# Assignment:
Below are the records; copy out every line that holds the word "case".

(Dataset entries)
(** [sorted(l)] *)
Fixpoint sorted (l : list PyConst) : Result (list PyConst) :=
  match l with
  | [] => Ok []
  | x :: l' => s <-- sorted l' ;; sorted_insert x s
  end.

(** The order [sorted] establishes. *)
Definition key_le (a b : PyConst) : Prop :=
  match a, b with
  | PInt x, PInt y => x <= y
  | PStr s, PStr t => String.le s t
  | _, _ => False
  end.

(** A dict or an ordered dict, as the list of its entries in insertion
    order. *)
Abbreviation Entries := (list (PyConst * VariableTracker)).

(** [d[k]] *)
Definition dict_getitem (d : Entries) (k : PyConst) : Result VariableTracker :=
  match list_find (fun e => e.1 = k) d with
  | Some (_, e) => Ok e.2
  | None => Raise KeyError
  end.

(** [d[k] = v] on an ordered dict: an existing key keeps its place, a new
    one goes last. *)
Fixpoint dict_setitem {V} (d : list (PyConst * V)) (k : PyConst) (v : V)
    : list (PyConst * V) :=
  match d with
  | [] => [(k, v)]
  | (k', v') :: d' =>
      if decide (k' = k) then (k', v) :: d' else (k', v') :: dict_setitem d' k v
  end.

(** The [items] argument of [ConstDictVariable]. *)
Inductive DictArg :=
| PlainDict (d : Entries)
| OrderedDict (d : Entries).

Fixpoint entries_for (d : Entries) (ks : list PyConst) : Result Entries :=
  match ks with
  | [] => Ok []
  | k :: ks' =>
      v <-- dict_getitem d k ;;
      r <-- entries_for d ks' ;;
      Ok ((k, v) :: r)
  end.

Definition ConstDictVariable (items : DictArg) (kw : Base) : Result VariableTracker :=
  match items with
  | OrderedDict d => Ok (VConstDict d kw)
  | PlainDict d =>
      ks <-- sorted (d.*1) ;;
      d' <-- entries_for d ks ;;
      Ok (VConstDict d' kw)
  end.

(** ** Constants *)

(** What [as_python_constant] returns: a literal, or a value assembled
    from the constants of the items. *)
Inductive PyValue :=
| PLit (c : PyConst)
| PSeq (cls : ListClass) (l : list PyValue)
| PFn (fn : Builtin)
| PIter (l : list PyValue).

Fixpoint as_python_constant (v : VariableTracker) : Result PyValue :=
  let fix each (l : list VariableTracker) : Result (list PyValue) :=
    match l with
    | [] => Ok []
    | x :: l' => c <-- as_python_constant x ;; r <-- each l' ;; Ok (c :: r)
    end in
  match v with
  | VConstant value _ => Ok (PLit value)
  | VBuiltin fn _ => Ok (PFn fn)
  | VListIterator items index _ =>
      if decide (index > 0) then Raise NotImplementedError
      else (r <-- each items ;; Ok (PIter r))
  | VBaseList (cls_Range a b c) _ _ => Ok (PSeq (cls_Range a b c) [])
  | VBaseList (cls_NamedTuple c) items _ =>
      (* [tuple_cls([...])]: the call of the user's class is not followed *)
      _ <-- each items ;; Raise Unmodelled
  | VBaseList cls items _ => r <-- each items ;; Ok (PSeq cls r)
  | VTensor _ _ _ | VConstDict _ _ | VUnknown _ => Raise NotImplementedError
  end.

(** [is_python_constant]: only [NotImplementedError] is caught. *)
Definition is_python_constant (v : VariableTracker) : Result bool :=
  match as_python_constant v with
  | Ok _ => Ok true
  | Raise NotImplementedError => Ok false
  | Raise e => Raise e
  end.

(** [all(x.is_python_constant() for x in l)] *)
Fixpoint all_python_constant (l : list VariableTracker) : Result bool :=
  match l with
  | [] => Ok true
  | x :: l' =>
      c <-- is_python_constant x ;;
      if (c : bool) then all_python_constant l' else Ok false
  end.

Abbreviation Kwargs := (list (string * VariableTracker)).

Definition check_constant_args (args : list VariableTracker) (kwargs : Kwargs)
    : Result bool :=
  all_python_constant (args ++ kwargs.*2).

(** ** Cloning *)

(** [clone(guards=g)]: the class is called again on the instance's
    [__dict__] with [guards] replaced.  The callers modelled here
    override no other field. *)
Definition clone (cfg : Config) (self : VariableTracker) (g : Guards)
    : Result VariableTracker :=
  let kw := mkBase g (source_of self) (mutable_local_of self) in
  match self with
  | VConstant value _ => Ok (ConstantVariable value kw)
  | VTensor proxy meta _ => TensorVariable cfg proxy meta kw
  | VBuiltin fn _ => Ok (BuiltinVariable fn kw)
  | VListIterator items index _ => Ok (ListIteratorVariable items index kw)
  | VBaseList cls_List items _ => Ok (ListVariable items kw)
  | VBaseList cls_Tuple items _ => Ok (TupleVariable items kw)
  | VBaseList (cls_NamedTuple c) items _ => Ok (NamedTupleVariable items c kw)
  | VBaseList (cls_Range a b c) items _ => Ok (RangeVariable a b c (Some items) kw)
  | VBaseList cls_Slice items _ => SliceVariable items kw
  | VConstDict items _ => ConstDictVariable (OrderedDict items) kw
  | VUnknown _ => Ok (UnknownVariable kw)
  end.

Definition add_guard (cfg : Config) (self : VariableTracker) (guard : Guard)
    : Result VariableTracker :=
  clone cfg self (guards_of self ∪ {[guard]}).

Definition add_guards (cfg : Config) (self : VariableTracker) (g : Guards)
    : Result VariableTracker :=
  clone cfg self (guards_of self ∪ g).
(** * pkg/logging: a shallow embedding of logging.go

    The package is configuration glue around the zap logging library.  The
    functions of logging.go are translated one by one; the pieces of the Go
    standard library and of zap that they call are modelled in the modules
    [strings], [fmt], [float64], [context], [os] and [zap] below, named
    after the Go packages they stand for. *)

From Stdlib Require Import ZArith NArith Ascii String List Bool Lia.
From Stdlib Require Import Floats.SpecFloat.
From stdpp Require Import base decidable option list strings gmap.

Local Open Scope string_scope.
Local Open Scope Z_scope.

(** Go's [error] interface: [nil] or a value carrying a message. *)
Definition error := option string.

(** ** Package strings *)

Module strings.

(** Go strings are byte sequences; [ascii] is one byte. *)
Definition byte_val (c : ascii) : N := N_of_ascii c.

(** [c >= utf8.RuneSelf] fails: the byte is plain ASCII. *)
Definition isASCIIByte (c : ascii) : bool := (byte_val c <? 128)%N.

(** ['a' <= c && c <= 'z'] *)
Definition isLowerByte (c : ascii) : bool :=
  (97 <=? byte_val c)%N && (byte_val c <=? 122)%N.

(** ['A' <= c && c <= 'Z'] *)
Definition isUpperByte (c : ascii) : bool :=
  (65 <=? byte_val c)%N && (byte_val c <=? 90)%N.

(** [c -= 'a' - 'A'] on a lower-case byte, other bytes unchanged. *)
Definition upperByte (c : ascii) : ascii :=
  if isLowerByte c then ascii_of_N (byte_val c - 32) else c.

Fixpoint isASCII (s : string) : bool :=
  match s with
  | EmptyString => true
  | String c s' => isASCIIByte c && isASCII s'
  end.

Fixpoint hasLower (s : string) : bool :=
  match s with
  | EmptyString => false
  | String c s' => isLowerByte c || hasLower s'
  end.

Fixpoint mapBytes (f : ascii -> ascii) (s : string) : string :=
  match s with
  | EmptyString => EmptyString
  | String c s' => String (f c) (mapBytes f s')
  end.

Section ToUpper.
(** [strings.Map(unicode.ToUpper, s)]: the path taken for a string with
    a byte outside ASCII.  The Unicode case tables are not part of the
    package, so the mapping is a parameter. *)
Variable unicodeToUpper : string -> string.
(** * MCP Windows Desktop Automation: a shallow embedding of the server

    The development follows the layout of the TypeScript sources:
    - [Js]         the fragment of the JavaScript runtime the sources rely on
                   (thrown values, template literals, a state-and-exception
                   monad for [async] bodies with [try]/[catch]);
    - [Logger]     [src/utils/logger/logger.ts];
    - [Types]      [src/utils/types.ts] (response envelopes);
    - [AutoIt]     the interface of the external automation library;
    - [Tools]      [src/tools/*.ts] (the operation registry);
    - [Resources]  [src/resources/index.ts];
    - [Server]     [src/server/server.ts] (socket transport and selector);
    - [Index]      [src/index.ts] (command line and start-up);
    - [Prompts]    [src/prompts/index.ts];
    - [Zod], [Schemas]  the parameter schemas of [src/utils/types.ts].

    Numbers are JavaScript doubles in the sources; they are modelled by [Z],
    which covers every value the automation library returns (result codes,
    handles, process ids, coordinates). *)

From Stdlib Require Import DecimalString DecimalZ DecimalPos.
From stdpp Require Import base strings gmap list.

Open Scope string_scope.
Open Scope Z_scope.

(* ================================================================== *)
(** * The JavaScript fragment *)
(* ================================================================== *)

Module Js.

(** An [Error] object: only [name] and [message] are observed. *)
Record Error := mkError { name : string; message : string }.

(** [new Error(message)] *)
Definition new_Error (msg : string) : Error := mkError "Error" msg.

(** Anything a [throw] can carry.  A value that is not an [Error] is only
    ever observed through [String(value)], which is what is kept. *)
Inductive Thrown :=
| ThrownError (e : Error)
| ThrownValue (string_form : string).

(** [Error.prototype.toString] *)
Definition Error_toString (e : Error) : string :=
  if decide (name e = "") then message e
  else if decide (message e = "") then name e
  else name e +:+ ": " +:+ message e.

(** [String(error)] / [`${error}`] on a caught value *)
Definition String_of (t : Thrown) : string :=
  match t with
  | ThrownError e => Error_toString e
  | ThrownValue s => s
  end.

(** [error instanceof Error ? error.message : String(error)] *)
Definition message_or_string (error : Thrown) : string :=
  match error with
  | ThrownError e => message e
  | ThrownValue s => String_of (ThrownValue s)
  end.

(** A template literal keeps its parts apart: the text the programmer
    wrote ([Lit]) and the substituted run-time values ([Val], already
    converted to strings).  [tpl] is the string the engine produces. *)
Inductive Part :=
| Lit (s : string)
| Val (s : string).

Definition Template := list Part.

Definition part_string (p : Part) : string :=
  match p with Lit s => s | Val s => s end.

Fixpoint tpl (t : Template) : string :=
  match t with
  | [] => ""
  | [p] => part_string p
  | p :: t' => part_string p +:+ tpl t'
  end.


(** The double-quote character, for the quoted names in the messages. *)
Definition dq : string := String (Ascii.ascii_of_nat 34) EmptyString.

(** [`${n}`] for a number *)
Definition num (n : Z) : string := NilZero.string_of_int (Z.to_int n).

(** Truthiness of an optional number ([undefined], [0] are falsy). *)
Definition truthy_num (n : option Z) : bool :=
  match n with
  | Some v => negb (v =? 0)
  | None => false
  end.

(** Truthiness of a string (only [''] is falsy). *)
Definition truthy_str (s : string) : bool :=
  if decide (s = "") then false else true.

(** Outcome of running a piece of code: it returns, it throws, or the
    process is terminated by [process.exit(code)]. *)
Inductive outcome (A : Type) :=
| Return (a : A)
| Throw (e : Thrown)
| Exit (code : Z).
Arguments Return {A} a.
Arguments Throw {A} e.
Arguments Exit {A} code.

(** Code over a mutable state [S].  State changes made before a [throw]
    stay, as in JavaScript. *)
Definition M (S A : Type) : Type := S -> outcome A * S.

Definition ret {S A} (a : A) : M S A := fun s => (Return a, s).

Definition bind {S A B} (c : M S A) (k : A -> M S B) : M S B :=
  fun s =>
    match c s with
    | (Return a, s') => k a s'
    | (Throw e, s') => (Throw e, s')
    | (Exit n, s') => (Exit n, s')
    end.

Definition throw {S A} (e : Thrown) : M S A := fun s => (Throw e, s).

Definition process_exit {S A} (code : Z) : M S A := fun s => (Exit code, s).

(** [try { body } catch (error) { handler error }] *)
Definition try_catch {S A} (body : M S A) (handler : Thrown -> M S A) : M S A :=
  fun s =>
    match body s with
    | (Throw e, s') => handler e s'
    | r => r
    end.

Definition get {S} : M S S := fun s => (Return s, s).
Definition modify {S} (f : S -> S) : M S unit := fun s => (Return tt, f s).

(** An external call whose result is a value or a thrown fault. *)
Definition lift {S A} (r : Thrown + A) : M S A :=
  match r with
  | inl e => throw e
  | inr a => ret a
  end.

End Js.

Export Js.

Declare Scope js_scope.
Delimit Scope js_scope with js.
Notation "'let*' x ':=' c 'in' k" := (bind c (fun x => k))
  (at level 10, x name, c at level 100, k at level 200) : js_scope.
Notation "c '>>' k" := (bind c (fun _ => k))
  (at level 100, k at level 200, right associativity) : js_scope.
Open Scope js_scope.

(* ================================================================== *)
(** * src/utils/logger/logger.ts *)
(* ================================================================== *)

Module Logger.

(** [enum LogLevel] *)
Definition VERBOSE : Z := 0.
Definition DEBUG : Z := 1.
Definition INFO : Z := 2.
Definition WARN : Z := 3.
Definition ERROR : Z := 4.

(** The console stream a line is written to. *)
Inductive Stream := ConsoleLog | ConsoleWarn | ConsoleError.

(** The [Logger] singleton together with what it has written.  Only the
    first argument of each [console] call is kept; the optional [data]
    payload is not modelled. *)
Record t := mk { level : Z; console : list (Stream * string) }.

(** [private level: LogLevel = LogLevel.INFO] *)
Definition initial : t := mk INFO [].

# Response:
(** [c -= 'a' - 'A'] on a lower-case byte, other bytes unchanged. *)
    a byte outside ASCII.  The Unicode case tables are not part of the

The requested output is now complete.